USA TODAY International Edition
Boehner rates the presidents
The former speaker has known 10 during his career
Gerald Ford (“most decent”), Barack Obama (“good man, but not a great president”) and more.
MARCO ISLAND, Fla. – He was one of a dozen brothers and sisters growing up in a two- bedroom house in southwest Ohio, working weekends at his father’s bar and holding no aspirations for public office.
So John Boehner, 71, still sounds a little surprised that Joe Biden is the 10th president he has met through a career that began in the Ohio state Legislature and concluded with a stint as speaker of the House. That job made him second in the line of succession to the White House.

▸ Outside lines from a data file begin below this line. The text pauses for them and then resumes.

(** X8: widening the year range, the select boxes being left as they are,
    only adds records: the narrower table is obtained from the wider one by
    leaving records out, and its "Total Crashes" is not greater. *)
Theorem wider_range_more_records (df : DataFrame) (lo hi lo' hi' : Z)
    (country airline : string) :
  lo' <= lo -> hi <= hi' ->
  rows (filtered_df df (mkSelection (lo, hi) country airline))
    `sublist_of` rows (filtered_df df (mkSelection (lo', hi') country airline)) /\
  (total_crashes (render df (mkSelection (lo, hi) country airline))
   <= total_crashes (render df (mkSelection (lo', hi') country airline)))%nat.
Proof.
  intros Hlo Hhi.
  assert (Hs : rows (filtered_df df (mkSelection (lo, hi) country airline))
    `sublist_of` rows (filtered_df df (mkSelection (lo', hi') country airline))).
  { rewrite !filtered_rows.
    rewrite (list_filter_iff _
               (fun r => matches (mkSelection (lo, hi) country airline) r /\
                         matches (mkSelection (lo', hi') country airline) r)).
    - rewrite <- list_filter_filter. apply sublist_filter.
    - intros r. unfold matches, year_in_range. cbn.
      destruct (Year r); intuition lia. }
  split; [exact Hs|]. unfold render. cbn [total_crashes].
  now apply sublist_length.
Qed.

Lemma wider_range_more_records_witness :
  (total_crashes (render two_years (mkSelection (1940, 1960)%Z "All" "All"))
   <= total_crashes (render two_years (mkSelection (1940, 2024)%Z "All" "All")))%nat.
Proof.
  apply (wider_range_more_records two_years 1940 1960 1940 2024 "All" "All"); lia.
Defined.

Lemma has_columns_spec (cols : list string) (df : DataFrame) :
  forallb (fun col => has_column col df) cols = true
  <-> forall col, col ∈ cols -> col ∈ columns df.
Proof.
  rewrite forallb_forall. split.
  - intros H col Hc. apply has_column_spec, H. now apply list_elem_of_In.
  - intros H col Hc. apply has_column_spec, H. now apply list_elem_of_In.
Qed.

Lemma has_column_filtered (col : string) (df : DataFrame) (sel : Selection) :
  has_column col (filtered_df df sel) = has_column col df.
Proof. unfold has_column. now rewrite filtered_columns. Qed.

Lemma preview_returns (df : DataFrame) (sel : Selection) :
  (forall col, col ∈ preview_columns -> col ∈ columns df) ->
  preview (render df sel)
  = Returned ((fun r => (Date r, Country_Region r, Operator r,
                         Aircraft_Manufacturer r, Fatalities_air r))
                <$> rows (filtered_df df sel)).
Proof.
  intros H. unfold render. cbn [preview].
  assert (E : forallb (fun col => has_column col (filtered_df df sel))
                preview_columns = true).
  { apply has_columns_spec. intros col Hc.
    rewrite filtered_columns. now apply H. }
  now rewrite E.
Qed.
(** * NetMonitor: the polling scheduler of [MonitorService]

    A shallow embedding of
    [netmonitor/src/app/services/monitor.service.ts],
    [ping.repository.ts] and the part of [settings.service.ts] the monitor
    reads, as an event-driven state machine over a virtual clock.

    JavaScript numbers that carry milliseconds are integers here ([Z]);
    the RxJS [Subscription] objects and the transport promises live in two
    stores indexed by allocation order, so that a stale timer or a stale
    promise can still be addressed after the service dropped its reference.
    The RxJS operators the service uses ([timer], [switchMap], [from],
    [map], [catchError]) are given the behaviour of RxJS 7 on the
    asynchronous scheduler: a timer never fires inside the call that
    subscribes to it, [switchMap] keeps one inner subscription, and an
    unsubscribed observer receives nothing. *)

From Stdlib Require Import ZArith QArith Qabs List String Bool Lia.
From stdpp Require Import base list strings sorting gmap.
Import ListNotations.

Local Open Scope string_scope.
Local Open Scope list_scope.
Local Open Scope Z_scope.

(** ** Data model *)

(** [status: 'ok' | 'error'] of [PingResult]. *)
Inductive Status : Type :=
| StatusOk
| StatusError.

(** [PingResult]: [latencyMs: number | null], [timestamp: Date] (epoch
    milliseconds), [status]. *)
Record PingResult : Type := mkPingResult {
  latencyMs : option Z;
  timestamp : Z;
  status : Status
}.

(** [MonitoringConfig] of [settings.interface.ts]. *)
Record MonitoringConfig : Type := mkMonitoringConfig {
  pingTarget : string;
  pingInterval : Z
}.

(** [Partial<MonitoringConfig>]: an absent key is [None]. *)
Record PartialMonitoringConfig : Type := mkPartialConfig {
  partial_pingTarget : option string;
  partial_pingInterval : option Z
}.

(** [DEFAULT_SETTINGS.monitoringConfig]. *)
Definition DEFAULT_monitoringConfig : MonitoringConfig :=
  {| pingTarget := "8.8.8.8"; pingInterval := 5 |}.

(** The object spread [{ ...current.monitoringConfig, ...config }] of
    [updateMonitoringConfig]. *)
Definition merge_config (current : MonitoringConfig)
    (config : PartialMonitoringConfig) : MonitoringConfig :=
  {| pingTarget := default (pingTarget current) (partial_pingTarget config);
     pingInterval := default (pingInterval current) (partial_pingInterval config) |}.

(** One [console.error(message, err)] call. *)
Definition ConsoleEntry : Type := (string * string)%type.

(** A value together with what was written to the console on the way. *)
Definition Logged (A : Type) : Type := (A * list ConsoleEntry)%type.

(** ** [Array.prototype.slice(start)] *)

(** A negative [start] counts from the end and is clamped at 0; a positive
    one is clamped at the length. *)
Definition slice {A : Type} (start : Z) (l : list A) : list A :=
  let len := Z.of_nat (length l) in
  let k := if start <? 0 then Z.max (len + start) 0 else Z.min start len in
  drop (Z.to_nat k) l.

(** The history update of the subscriber: [[...current, result].slice(-50)]. *)
Definition push_result (current : list PingResult) (result : PingResult)
    : list PingResult :=
  slice (-50) (current ++ [result]).

(** ** Promises and single-value observables *)

(** How a promise settles. *)
Inductive Settled (A : Type) : Type :=
| Resolved (a : A)
| Rejected (e : string).
Arguments Resolved {A} a.
Arguments Rejected {A} e.

(** What an observable built from one promise delivers to its subscriber:
    one value followed by completion, or an error. *)
Inductive Notification (A : Type) : Type :=
| Next (a : A)
| Error (e : string).
Arguments Next {A} a.
Arguments Error {A} e.

(** [from(promise)]. *)
Definition from {A : Type} (p : Settled A) : Notification A :=
  match p with
  | Resolved a => Next a
  | Rejected e => Error e
  end.

(** [map(project)]. *)
Definition map_op {A B : Type} (project : A -> B) (n : Notification A)
    : Notification B :=
  match n with
  | Next a => Next (project a)
  | Error e => Error e
  end.
(** * Lazor solver: puzzle file, placement enumeration, beam simulation
      and figure

    A shallow embedding of [lazer_final5.py]: [Lazor_Solution] with the
    three nested [combinations] loops of [__call__], the beam
    simulation of [check_solution] and the helpers [pos_chk], [reflect]
    and [refract]; [Input.__call__] from the lines of the file on; and
    [SaveSolution.build_figure].  The properties of the solving engine
    come first, then those of the parser and of the figure, and of the
    three together. *)

From Stdlib Require Import ZArith List Lia Bool Arith Ascii String.
From stdpp Require Import base decidable option numbers list gmap strings.

Open Scope Z_scope.

(** ** Coordinates

    The parser builds every beam and target coordinate as [int * 0.5]
    (or [height - int * 0.5]), and the simulator only adds, subtracts and
    negates such values, or forms [(v * 2 - 1) / 2].  Every float the
    simulator handles is therefore an exact multiple of one half; the
    float [v] is represented by the integer [2 * v]. *)

Record half : Set := Half { twice : Z }.

Global Instance half_eq_dec : EqDecision half.
Proof. solve_decision. Defined.

(** [float(n)] for a Python int [n]. *)
Definition of_int (n : Z) : half := Half (2 * n).

(** [v.is_integer()] *)
Definition is_integer (v : half) : bool := Z.even (twice v).

Definition hadd (a b : half) : half := Half (twice a + twice b).
Definition hsub (a b : half) : half := Half (twice a - twice b).
Definition hneg (a : half) : half := Half (- twice a).

(** [(v * 2 - 1) / 2], that is [v - 0.5]. *)
Definition lower_half (v : half) : half := Half (twice v - 1).

Definition hltb (a b : half) : bool := twice a <? twice b.
Definition hleb (a b : half) : bool := twice a <=? twice b.

Declare Scope half_scope.
Delimit Scope half_scope with half.
Bind Scope half_scope with half.
Infix "+" := hadd : half_scope.
Infix "-" := hsub : half_scope.
Notation "- a" := (hneg a) : half_scope.

(** ** [itertools.combinations]

    The [r]-element selections of [l], in the order of their index
    tuples: one empty selection when [r = 0], none when [r] exceeds the
    length of [l]. *)
Fixpoint combinations {T : Type} (l : list T) (r : nat) : list (list T) :=
  match r with
  | O => [[]]
  | S r' =>
      match l with
      | [] => []
      | x :: t => map (cons x) (combinations t r') ++ combinations t r
      end
  end.

(** ** Puzzle data *)

(** A grid cell, [[x, y]] with the origin at the bottom left. *)
Definition cell : Set := (Z * Z)%type.

(** The block labels ['A'] (reflect), ['B'] (opaque) and ['C'] (refract). *)
Inductive block : Set := blockA | blockB | blockC.

Global Instance block_eq_dec : EqDecision block.
Proof. solve_decision. Defined.

(** A point of intersection [[x, y]]. *)
Definition point : Set := (half * half)%type.

(** A lazor [(x, y, vx, vy)]. *)
Definition lazer : Set := (half * half * half * half)%type.

(** What the body of [while True] does with the beam once the targets
    have been checked: [break] (with the beams to append to
    [active_lasers]) or go round again with a new beam state. *)
Inductive beam_step : Set :=
| Break (new_lasers : list lazer)
| Again (l : lazer).

(** The control state of [check_solution]: the targets still to hit, the
    beam being traced by the inner loop ([None] at the test of the
    outer [while active_lasers]), and the queue [active_lasers]. *)
Record config : Set := Config {
  remaining_points : list point;
  current : option lazer;
  active_lasers : list lazer
}.
Definition dropna_rows_all (t : table) : table :=
  let m := row_mask t in
  mkTable (index_name t) (columns_name t) (filter_mask m (index t))
    (map (fun column => (fst column, filter_mask m (snd column))) (cols t)).

(** [str.replace("YR", "", regex=True)]: every non-overlapping occurrence of
    the pattern, scanned left to right, is removed. *)
Fixpoint replace_YR (s : string) : string :=
  match s with
  | String "Y"%char (String "R"%char rest) => replace_YR rest
  | String c rest => String c (replace_YR rest)
  | EmptyString => EmptyString
  end.

Definition rename_columns_YR (t : table) : table :=
  mkTable (index_name t) (columns_name t) (index t)
    (map (fun column => (replace_YR (fst column), snd column)) (cols t)).

(** [df.round(1)]: numpy rounds [x] to one decimal as [rint(x * 10) / 10],
    with [rint] rounding half to even; here in exact arithmetic. *)
Definition round_half_even (q : Q) : Z :=
  let f := Qfloor q in
  match Qcompare (q - inject_Z f) (1 # 2) with
  | Lt => f
  | Gt => (f + 1)%Z
  | Eq => if Z.even f then f else (f + 1)%Z
  end.

Definition round1 (x : Q) : Q := Qmake (round_half_even (x * 10)) 10.

Definition round_cell (c : cell) : cell := option_map round1 c.

Definition df_round1 (t : table) : table :=
  mkTable (index_name t) (columns_name t) (index t)
    (map (fun column => (fst column, map round_cell (snd column))) (cols t)).

(** [df.T]: the column labels become the index, the index labels become the
    column labels, and the two axis names swap. *)
Definition transpose (t : table) : table :=
  mkTable (columns_name t) (index_name t) (labels t)
    (map (fun r => (nth r (index t) EmptyString,
                    map (cell_at r) (cols t)))
         (seq 0 (length (index t)))).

One of those presidents, Ronald Reagan, inspired him to switch parties to become a Republican. George W. Bush became as close as a brother; Boehner said they were like “two peas of the same pod.” He holds Barack Obama responsible for the biggest disappointment of his public life when they failed to seal a landmark budget deal. And Donald Trump has left him alarmed by the direction of the GOP and the state of the country’s democracy.
Retired from office, Boehner gave USA TODAY his candid assessments of the presidents with whom he has negotiated legislation, waged political battles, offered advice and – with most of them – played golf. The interview at his condo in this exclusive Florida resort town came before publication of “On the House: A Washington Memoir,” an autobiography to be released Tuesday by St. Martin’s Press.
Asked why he never ran for president, Boehner dismissed the notion with a laugh. “I was never bitten by that bug,” he said. “Thank goodness.”